Stored items
-- Opening Marker --
(* ===== verification/Listener.v ===== *)
(** * The broadcast listeners ([bridge/ctrlplane/server/broadcast.go],
      [bridge/dataplane/server/broadcast.go], [bridge/ctrlplane/registry])

    A listener turns proxy updates into jobs: an update arms a timer, and
    when the timer fires a job runs, after which the timer is armed once
    more. Both servers have this loop; they differ in the first delay, and
    in that jobs of the control plane may arm the timer themselves
    ([retryProxiesJob]). The timer is the one of the dispatcher's model. *)

From Stdlib Require Import String.
From S2P Require Import Prelude Broker.

(** ** The registry and [fireExistProxies] *)

(** The proxy of the registry, by its UUID, and how often it was informed. *)
Record ProxyRegistry := mkProxyRegistry {
  cacheProxy : option string;
  informed : nat
}.

Definition RegisterProxy (newUUID : string) (pr : ProxyRegistry) : ProxyRegistry * string :=
  match cacheProxy pr with
  | None => (mkProxyRegistry (Some newUUID) (informed pr), newUUID)
  | Some p => (pr, p)
  end.

Definition GetConnectedProxy (pr : ProxyRegistry) : option string := cacheProxy pr.

(** A new proxy is informed: a routine that subscribes to its updates is
    started. *)
Definition informProxy (pr : ProxyRegistry) : ProxyRegistry :=
  mkProxyRegistry (cacheProxy pr) (S (informed pr)).

Definition fireExistProxies (newUUID : string) (pr : ProxyRegistry) : ProxyRegistry * list string :=
  match GetConnectedProxy pr with
  | Some p => (pr, [p])
  | None => let '(pr', p) := RegisterProxy newUUID pr in (informProxy pr', [p])
  end.

(** However often it is called, there is one proxy and one routine. *)
Lemma fireExistProxies_once u us :
  foldl (fun pr u => (fireExistProxies u pr).1) (mkProxyRegistry None 0) (u :: us)
    = mkProxyRegistry (Some u) 1.
Proof. simpl. by induction us. Qed.

(** ** [broadcastListener] *)

Definition resyncDelay : Z := 5 * Second.
Definition reconfirmDelay : Z := 10 * Second.

(** The local variables, the clock, and the times at which jobs started. *)
Record Listener := mkListener {
  l_now : Z;
  l_slidingTimer : Timer;
  l_reconfirm : bool;
  l_runs : list Z
}.

(** [firstDelay] is 20 seconds in the control plane and 10 in the data
    plane. *)
Definition listener_init (firstDelay : Z) : Listener :=
  mkListener 0 (NewTimer 0 firstDelay) true [].

(** [case <-proxyUpdateChan] *)
Definition on_update (l : Listener) : Listener :=
  mkListener (l_now l) (timer_Reset (l_now l) resyncDelay (l_slidingTimer l)) true (l_runs l).

(** [slidingTimerReset], called by a job. *)
Definition on_retry (l : Listener) : Listener :=
  mkListener (l_now l) (timer_Reset (l_now l) resyncDelay (l_slidingTimer l)) (l_reconfirm l) (l_runs l).

(** [case <-slidingTimer.C]: the job takes [duration], and may call
    [slidingTimerReset] after [retry]. *)
Definition on_fire (l : Listener) (duration : Z) (retry : option Z) : option Listener :=
  timer ← timer_receive (l_slidingTimer l);
  let start := l_now l in
  let timer1 :=
    match retry with
    | Some r => timer_Reset (start + r) resyncDelay (timer_fire (start + r) timer)
    | None => timer
    end in
  let timer2 := timer_fire (start + duration) timer1 in
  Some (mkListener (start + duration)
          (if l_reconfirm l then timer_Reset (start + duration) reconfirmDelay timer2 else timer2)
          false (l_runs l ++ [start])).

Definition listener_advance (l : Listener) (t : Z) : Listener :=
  mkListener t (timer_fire t (l_slidingTimer l)) (l_reconfirm l) (l_runs l).

Inductive listener_action :=
| LUpdate
| LRetry
| LJob
| LTime.

(** As in the dispatcher, the loop is scheduled in time: the clock does not
    pass a deadline, nor move while the channel is ready. *)
Inductive listener_step : Listener -> listener_action -> Listener -> Prop :=
| lstep_time l t :
    l_now l < t -> timer_C (l_slidingTimer l) = false ->
    (forall x, timer_deadline (l_slidingTimer l) = Some x -> t <= x) ->
    listener_step l LTime (listener_advance l t)
| lstep_update l : listener_step l LUpdate (on_update l)
| lstep_retry l : listener_step l LRetry (on_retry l)
| lstep_fire l duration retry l' :
    (forall r, retry = Some r -> 0 <= r <= duration) -> 0 <= duration ->
    on_fire l duration retry = Some l' -> listener_step l LJob l'.

(** Runs from the start; the actions are in reverse order. *)
Inductive listener_run (firstDelay : Z) : list listener_action -> Listener -> Prop :=
| lrun_init : listener_run firstDelay [] (listener_init firstDelay)
| lrun_step trace l a l' :
    listener_run firstDelay trace l -> listener_step l a l' ->
    listener_run firstDelay (a :: trace) l'.

(** ** Specification *)

(** The jobs still owed: two after an update, and at the start. *)
Fixpoint owed (trace : list listener_action) : nat :=
  match trace with
  | [] => 2
  | LUpdate :: _ => 2
  | LJob :: trace' => Nat.pred (owed trace')
  | _ :: trace' => owed trace'
  end.

(** Only time passed since the timer was last armed for an update. *)
Fixpoint recent (trace : list listener_action) : bool :=
  match trace with
  | LUpdate :: _ | LRetry :: _ => true
  | LTime :: trace' => recent trace'
  | _ => false
  end.

Definition delay_bound (firstDelay : Z) (trace : list listener_action) : Z :=
  if recent trace then resyncDelay else Z.max firstDelay reconfirmDelay.

(** The timer fires within [bound]. *)
Definition armed (bound : Z) (l : Listener) : Prop :=
  timer_C (l_slidingTimer l) = true \/
  exists x, timer_deadline (l_slidingTimer l) = Some x /\ l_now l < x <= l_now l + bound.

Record listener_inv (firstDelay : Z) (trace : list listener_action) (l : Listener) : Prop := {
  li_reconfirm : l_reconfirm l = true <-> owed trace = 2%nat;
  li_owed : (owed trace <= 2)%nat;
  li_armed : (0 < owed trace)%nat -> armed (delay_bound firstDelay trace) l;
  li_recent : recent trace = true -> armed resyncDelay l;
  li_deadline : forall x, timer_deadline (l_slidingTimer l) = Some x -> l_now l < x
}.

Lemma delays_positive : 0 < resyncDelay /\ resyncDelay <= reconfirmDelay.
Proof. unfold resyncDelay, reconfirmDelay, Second. lia. Qed.

Lemma armed_reset now d b t r runs :
  0 < d <= b -> armed b (mkListener now (timer_Reset now d t) r runs).
Proof. intros Hd. right. exists (now + d). simpl. split; [done|lia]. Qed.

Lemma armed_advance b l t :
  l_now l < t -> timer_C (l_slidingTimer l) = false ->
  (forall x, timer_deadline (l_slidingTimer l) = Some x -> t <= x) ->
  armed b l -> armed b (listener_advance l t).
Proof.
  intros Ht Hc Hx [Ha|(x & Hd & Hlt)]; [congruence|]. specialize (Hx x Hd).
  unfold armed, listener_advance, timer_fire. simpl. rewrite Hd.
  destruct (Z.leb_spec x t); [by left|]. right. exists x. rewrite Hd. split; [done|lia].
Qed.

Lemma fire_deadline now t x : timer_deadline (timer_fire now t) = Some x -> now < x.
Proof.
  unfold timer_fire. destruct (timer_deadline t) eqn:E; [|congruence].
  destruct (Z.leb_spec z now); simpl; [done|]. rewrite E. intros [= <-]. done.
Qed.

Lemma listener_update_inv firstDelay trace l :
  listener_inv firstDelay trace l -> listener_inv firstDelay (LUpdate :: trace) (on_update l).
Proof.
  intros [_ _ _ _ _]. pose proof delays_positive.
  split; simpl; [done|lia|intros _; by apply armed_reset|intros _; by apply armed_reset|].
  intros x [= <-]. lia.
Qed.

Lemma listener_retry_inv firstDelay trace l :
  listener_inv firstDelay trace l -> listener_inv firstDelay (LRetry :: trace) (on_retry l).
Proof.
  intros [Hr Ho _ _ _]. pose proof delays_positive.
  split; simpl; [done|done|intros _; by apply armed_reset|intros _; by apply armed_reset|].
  intros x [= <-]. lia.
Qed.

Lemma listener_time_inv firstDelay trace l t :
  l_now l < t -> timer_C (l_slidingTimer l) = false ->
  (forall x, timer_deadline (l_slidingTimer l) = Some x -> t <= x) ->
  listener_inv firstDelay trace l ->
  listener_inv firstDelay (LTime :: trace) (listener_advance l t).
Proof.
  intros Ht Hc Hx [Hr Ho Ha Hre Hd]. split; simpl; [done|done|..].
  - intros H. apply armed_advance; auto.
  - intros H. apply armed_advance; auto.
  - intros x. apply fire_deadline.
Qed.

(** A job that asks for a retry leaves the timer armed. *)
Lemma on_fire_armed l duration retry l' :
  (forall r, retry = Some r -> 0 <= r <= duration) ->
  on_fire l duration retry = Some l' -> l_reconfirm l = true \/ is_Some retry ->
  armed reconfirmDelay l'.
Proof.
  intros Hr Hf Hor. unfold on_fire in Hf. pose proof delays_positive.
  destruct (timer_receive (l_slidingTimer l)) as [t|]; [|done].
  injection Hf as <-. destruct (l_reconfirm l); [apply armed_reset; lia|].
  destruct Hor as [?|[r ->]]; [done|]. specialize (Hr r eq_refl).
  unfold armed, timer_fire. simpl. destruct (Z.leb_spec (l_now l + r + resyncDelay) (l_now l + duration)).
  - by left.
  - right. eexists. split; [done|]. lia.
Qed.

Lemma listener_fire_inv firstDelay trace l duration retry l' :
  (forall r, retry = Some r -> 0 <= r <= duration) -> 0 <= duration ->
  on_fire l duration retry = Some l' ->
  listener_inv firstDelay trace l -> listener_inv firstDelay (LJob :: trace) l'.
Proof.
  intros Hr Hd Hf [Hrc Ho Ha Hre Hdl]. pose proof delays_positive as Hp.
  pose proof (on_fire_armed _ _ _ _ Hr Hf) as Harm.
  unfold on_fire in Hf. destruct (timer_receive (l_slidingTimer l)) as [t|]; [|done].
  injection Hf as <-. split; simpl.
  - split; [done|lia].
  - lia.
  - intros Hw. destruct (Harm (or_introl (proj2 Hrc ltac:(lia)))) as [?|(x & Hx & Hlt)]; [by left|].
    right. exists x. split; [done|]. unfold delay_bound. simpl in *. lia.
  - done.
  - intros x. destruct (l_reconfirm l); [intros [= <-]; lia|]. apply fire_deadline.
Qed.

Lemma listener_run_inv firstDelay trace l :
  0 < firstDelay -> listener_run firstDelay trace l -> listener_inv firstDelay trace l.
Proof.
  intros Hf. induction 1 as [|trace l a l' _ IH Hs].
  - split; simpl; [done|lia| |done|].
    + intros _. right. exists (0 + firstDelay). split; [done|]. unfold delay_bound. simpl. lia.
    + intros x [= <-]. lia.
  - inversion Hs; subst.
    + by apply listener_time_inv.
    + by apply listener_update_inv.
    + by apply listener_retry_inv.
    + by eapply listener_fire_inv.
Qed.

Lemma ready_fires l :
  timer_C (l_slidingTimer l) = true -> exists l', listener_step l LJob l'.
Proof.
  intros Hc. destruct (on_fire l 0 None) as [l'|] eqn:E.
  - exists l'. eapply (lstep_fire _ 0 None); [done|lia|done].
  - unfold on_fire, timer_receive in E. rewrite Hc in E. done.
Qed.

(** C30: No update is lost: after an update (and at the start) two jobs are
    owed, and while one is owed the timer is armed, within five seconds if
    only time passed since the update; letting time pass runs the job. *)
Theorem listener_delivers firstDelay trace l :
  0 < firstDelay -> listener_run firstDelay trace l -> (0 < owed trace)%nat ->
  armed (delay_bound firstDelay trace) l /\
  exists trace' l', (trace' = trace \/ trace' = LTime :: trace) /\
    listener_run firstDelay (LJob :: trace') l'.
Proof.
  intros Hf Hrun Ho. destruct (listener_run_inv _ _ _ Hf Hrun) as [_ _ Ha _ _].
  specialize (Ha Ho). split; [done|]. destruct (timer_C (l_slidingTimer l)) eqn:Hc.
  - destruct (ready_fires l Hc) as [l' Hl']. exists trace, l'. split; [by left|]. by eapply lrun_step.
  - destruct Ha as [?|(x & Hx & Hlt)]; [congruence|].
    assert (listener_step l LTime (listener_advance l x)) as Hs.
    { apply lstep_time; [lia|done|]. intros y Hy. rewrite Hx in Hy. injection Hy as ->. lia. }
    destruct (ready_fires (listener_advance l x)) as [l' Hl'].
    { unfold listener_advance, timer_fire. simpl. rewrite Hx. by rewrite Z.leb_refl. }
    exists (LTime :: trace), l'. split; [by right|]. eapply lrun_step; [by eapply lrun_step|done].
Qed.

(** Updates every three seconds postpone the job for ever. *)
Fixpoint updates (n : nat) : list listener_action :=
  match n with
  | O => [LUpdate]
  | S n' => LUpdate :: LTime :: updates n'
  end.

Lemma starving firstDelay n :
  0 < firstDelay ->
  listener_run firstDelay (updates n)
    (mkListener (Z.of_nat n * (3 * Second))
       (mkTimer (Some (Z.of_nat n * (3 * Second) + resyncDelay)) false) true []).
Proof.
  intros Hf. induction n as [|n IH].
  - exact (lrun_step _ _ _ _ _ (lrun_init _) (lstep_update _)).
  - simpl updates. replace (Z.of_nat (S n) * (3 * Second)) with (Z.of_nat n * (3 * Second) + 3 * Second) by lia.
    eapply lrun_step; [eapply lrun_step; [exact IH|]|].
    + apply (lstep_time _ (Z.of_nat n * (3 * Second) + 3 * Second)); simpl.
      * unfold Second. lia.
      * done.
      * intros x [= <-]. unfold resyncDelay, Second. lia.
    + match goal with |- listener_step ?l _ ?l' => assert (l' = on_update l) as -> end.
      { unfold on_update, listener_advance, timer_fire. simpl.
        rewrite (proj2 (Z.leb_gt _ _)); [done|]. unfold resyncDelay, Second. lia. }
      apply lstep_update.
Qed.

(** The sliding timer has no upper bound: updates three seconds apart
    postpone the job for as long as they come. *)
Theorem listener_can_starve firstDelay n :
  0 < firstDelay ->
  exists l, listener_run firstDelay (updates n) l /\
    l_now l = Z.of_nat n * (3 * Second) /\ l_runs l = [].
Proof. intros Hf. eexists. split; [by apply starving|done]. Qed.

Lemma listener_delivers_witness :
  armed resyncDelay (mkListener 0 (mkTimer (Some (0 + resyncDelay)) false) true []) /\
  exists trace' l', (trace' = [LUpdate] \/ trace' = [LTime; LUpdate]) /\
    listener_run (20 * Second) (LJob :: trace') l'.
Proof.
  exact (listener_delivers (20 * Second) [LUpdate] _ eq_refl
           (lrun_step _ _ _ _ _ (lrun_init _) (lstep_update _)) (le_n_S 0 1 (le_0_n 1))).
Defined.

(** An hour of updates, and no job. *)
Lemma listener_can_starve_witness :
  exists l, listener_run (10 * Second) (updates 1200) l /\
    l_now l = 3600 * Second /\ l_runs l = [].
Proof. exact (listener_can_starve (10 * Second) 1200 eq_refl). Defined.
-- Closing Marker --
**DESCRIPTION OF THE TASK**
Exact reproduction is required: output the lines from the start of the entries above through the line with "A listener turns".

**PROBLEM SOLUTION**
(* ===== verification/Listener.v ===== *)
(** * The broadcast listeners ([bridge/ctrlplane/server/broadcast.go],
      [bridge/dataplane/server/broadcast.go], [bridge/ctrlplane/registry])

    A listener turns proxy updates into jobs: an update arms a timer, and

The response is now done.